Perceba, sem as chamadas "evidências" não há lugar
na mesa dos guidelines. Este é o "viés de comissionamento” fundamental, o
elefante na sala, porque a indústria farmacêutica controla e financia a maioria das pesquisas. Assim, a
indústria farmacêutica e MBE puderam legitimar diagnósticos ilegítimos e, em
seguida, ampliar as indicações de drogas, e agora os médicos podem prescrever
um comprimido para cada doente (“a pill for every ill”). Os bilhões de
prescrições anuais na Inglaterra em 2012, um aumento de 66% em uma década, não
refletem um verdadeiro aumento da carga de doença nem o envelhecimento da
população, apenas polifarmácia supostamente baseada em evidências. A missão
corporativa da indústria farmacêutica é fazer-nos todos doente por melhor que nos
sintamos. Quanto a programas de rastreio baseados em evidência, estes são os ceifadores combinados de bem-estar, produzindo fardos de supradiagnósticos/ overdiagnosis
e ansiedade.
A corrupção em pesquisa clínica é patrocinada pelo clamor de um marketing e promoção bilionário repassado como pós-graduação. Por outro lado,
os manifestantes contrários desorganizados, têm não mais que cartazes e um par de canetas
de ponta de feltro para transmitir a sua mensagem, e de qualquer forma ninguém quer ouvir
pessimistas cansativos.
Quantas pessoas se preocupam com o fato da fonte da pesquisa estar contaminada por fraude, farsas diagnósticas, dados de curto prazo, regulamentação pobre, desfechos
substitutos, questionários que não podem ser validados, e resultados estatisticamente
significativos mas clinicamente irrelevantes? Os médicos especialistas que
deveriam fornecer sua supervisão foram abduzidos. Mesmo o National
Institute for Health and Care Excellence e a Colaboração Cochrane não excluem autores com
conflitos de interesse que, portanto, têm agendas predeterminadas. A atual
encarnação da MBE está corrompida, deixada de lado igualmente por acadêmicos e
reguladores.
O que vamos fazer? Devemos, primeiramente, reconhecer que
temos um problema. A investigação deve concentrar-se no que não sabemos.

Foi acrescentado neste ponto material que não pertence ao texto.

(** * Session lifecycle engine: admission, reconciliation and webhook ingress

    A shallow embedding of the Go sources of the session control plane:
    - [webhooks]    : components/operator/pkg/webhooks/session_validator.go
    - [controllers] : the Session and NamespacePolicy reconcilers
    - [handlers]    : the inbound webhook handler
    - [middleware]  : the API-key authentication of webhooks
    - [services]    : the backend SessionManager

    Kubernetes objects are handled by the code as
    [unstructured.Unstructured], that is as [map[string]interface{}] trees;
    they are modelled here by the type [value] with finite maps for
    objects.  Calls to the API server, the clock and the random sources
    are explicit arguments. *)

From Stdlib Require Import Ascii SpecFloat.
From stdpp Require Import gmap strings list fin_maps pretty.
Lemma initialisation_fresh (fuel : nat) (st : store) (c : Cls.t) (i : nat) :
  initialisation (S fuel) st
    (mkSDF i c ∅ (Some "vec3(0, 0, 0)") (Some "vec4(0, 0, 0, 1)") "1" [] "")
  = Ok ("SDF" +:+ str_nat i
        +:+ "(Transform(vec4(0, 0, 0, 1), vec3(0, 0, 0), 1))").
Proof.
  unfold initialisation. rewrite initialisation_values_step. simpl.
  by rewrite sorted_empty.
Qed.

(** With a budget above its position the initialisation of an object
    of a well-formed store returns: the references go down. *)
Lemma initialisation_total (st : store) (fuel i : nat) (o : SDF) :
  wf_store st → st !! i = Some o → i < fuel →
  ∃ text, initialisation fuel st o = Ok text.
Proof.
  intros Hst. revert i o.
  induction fuel as [|fuel IH]; intros i o Ho Hi; [lia|].
  destruct (proj1 (wf_store_lookup st) Hst i o Ho) as (_ & _ & Hpar).
  unfold initialisation. rewrite initialisation_values_step.
  destruct (mapM_total
              (λ param,
                 p ← of_option (parameters o !! param);
                 v ← match p with
                     | Lit _ v => Ok v
                     | Child r => c ← of_option (st !! r); initialisation fuel st c
                     end;
                 Ok (param, v))
              (sorted (parameters o))) as [vs Hvs].
  { apply Forall_forall. intros k Hk.
    apply (proj2 (proj2 (sorted_spec _))) in Hk as [p Hp].
    rewrite Hp. simpl. specialize (Hpar k p Hp).
    destruct p as [ty v|r]; simpl; [by eexists|].
    simpl in Hpar. pose proof (lookup_lt_Some _ _ _ Ho) as Hlen.
    destruct (lookup_lt_is_Some_2 st r) as [c Hc]; [lia|].
    rewrite Hc. simpl.
    destruct (IH r c Hc) as [text Htext]; [lia|].
    rewrite Htext. by eexists. }
  rewrite Hvs. by eexists.
Qed.

(** [process] returns on every well-formed store whose operators have
    their two children, whatever root the scene has. *)
Lemma process_returns (tpl : string) (sc : Scene) (st : store) :
  wf_store st → Forall arity_ok st →
  (∀ r, sdf sc = Some r → r < length st) →
  ∃ out, (process tpl sc st).2 = Ok out.
Proof.
  intros Hst Har Hroot.
  assert (∃ sc' st' root, resolve_root sc st = (sc', st', root)
            ∧ wf_store st' ∧ Forall arity_ok st' ∧ root < length st')
    as (sc' & st' & root & Hres & Hwf & Har' & Hlt).
  { unfold resolve_root. destruct (sdf sc) as [r|]; simpl.
    - exists sc, st, r. repeat split; auto.
    - eexists _, _, _. split; [reflexivity|]. split; [|split].
      + apply wf_store_snoc; [done|].
        apply wf_node_fresh; [constructor | apply map_Forall_empty].
      + apply Forall_app. split; [done|]. by repeat constructor.
      + rewrite length_app. simpl. lia. }
  unfold process. rewrite Hres. simpl.
  destruct (sdf_types_total st' Hwf Har') as [types ->].
  destruct (lookup_lt_is_Some_2 st' root Hlt) as [o Ho].
  destruct (initialisation_total st' (length st') root o Hwf Ho Hlt)
    as [text Htext].
  unfold sdscene. rewrite Ho. simpl. rewrite Htext. simpl.
  destruct (readline tpl). by eexists.
Qed.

Devemos estudar a história natural da doença, investigar intervenções não
medicamentosas, questionar os critérios diagnósticos, demarcar a definição de conflitos
de interesses, e pesquisar os reais benefícios de medicamentos em longo prazo,
promovendo o ceticismo intelectual. Se não resolvermos as falhas da MBE haverá um
desastre, mas eu temo que haja um desastre antes que alguém ouça.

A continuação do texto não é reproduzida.